Film Threat archive logo

TALKING PICTURES: “KRANKS” FOR THE MEMORIES

By David Templeton | November 30, 2004

“Y’know, I’m okay with a feel-good movie now and then,” says Diane Amos, side-stepping her way out of the river of people now exiting the movie theater where we’ve just seen Christmas With the Kranks, a satirical “feel-good” film about a couple of empty-nesters (Tim Allen and Jamie Lee Curtis) who upset the fabric of their neighborhood when they attempt to skip Christmas for one year.

On floor two of the multiplex, we take over a table at the little snack bar-coffee counter, and Amos good-naturedly critiques the film as we watch the rest of the amped crowd flow on by. While Amos allows that ‘Kranks’ might not be the greatest Christmas movie ever made (that, of course, would be “A Lion in Winter”), she is correct enough when she points out that our other audience members loved this movie, vigorously cheering and applauding as it came to a close.

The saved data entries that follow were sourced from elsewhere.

(* ===== verification/_CoqProject ===== *)
-Q . S2P
Prelude.v
State.v
Machine.v
Walk.v
Serial.v
Space.v
Pmm.v
Paging.v
PagingOps.v
CloneSpace.v
BootMem.v
Tasks.v
Demo.v
UserBuf.v
Ipc.v
IpcProps.v
Vm.v
VmSpec.v
VmProps.v
MemProps.v
FreeRange.v
Lifecycle.v
Irq.v
Elf.v
Syscall.v
Sched.v
Boot.v
Quiet.v
Wf.v
WfCheck.v
Invariant.v
Futex.v
SchedSpec.v
LifeProps.v
SchedProps.v
Handshake.v
IrqProps.v
Sectors.v
Fat.v
FatServer.v
FatTable.v
FatDir.v
FatRead.v
FatWrite.v
RamDisk.v
FatRewrite.v
FatDelete.v
FatProps.v
Process.v
Command.v
Drivers.v
Shell.v
UserProps.v
Console.v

“When was the last time you saw that? Did you listen to the kids’ reaction in there?” Amos asks. “You can totally see that for the audience this was aimed at, this movie totally did the job. I thought it was fun. It won’t change anyone’s life, but it’s a Christmas movie. It’s okay if a Christmas movie is just fun.”

Amos is a San Francisco-based actress and comedian, whose wise and funny 1996 one-woman show, “Balancing Act,” told about being raised for many years by interracial (black and white), interfaith (Baptist and Jewish) lesbian mothers. She’s appeared in numerous movies, from “Angels in the Outfield” and “Nine Months” to “Patch Addams” and “Twisted”, but is probably best know as the Pine Sol Lady in those energetic disinfectant commercials.

Today, after watching Kranks rediscover the joys of Christmas, Amos has been eased into a Christmas-y mood herself, and now she’s thinking about the Christmases of her own unorthodox childhood.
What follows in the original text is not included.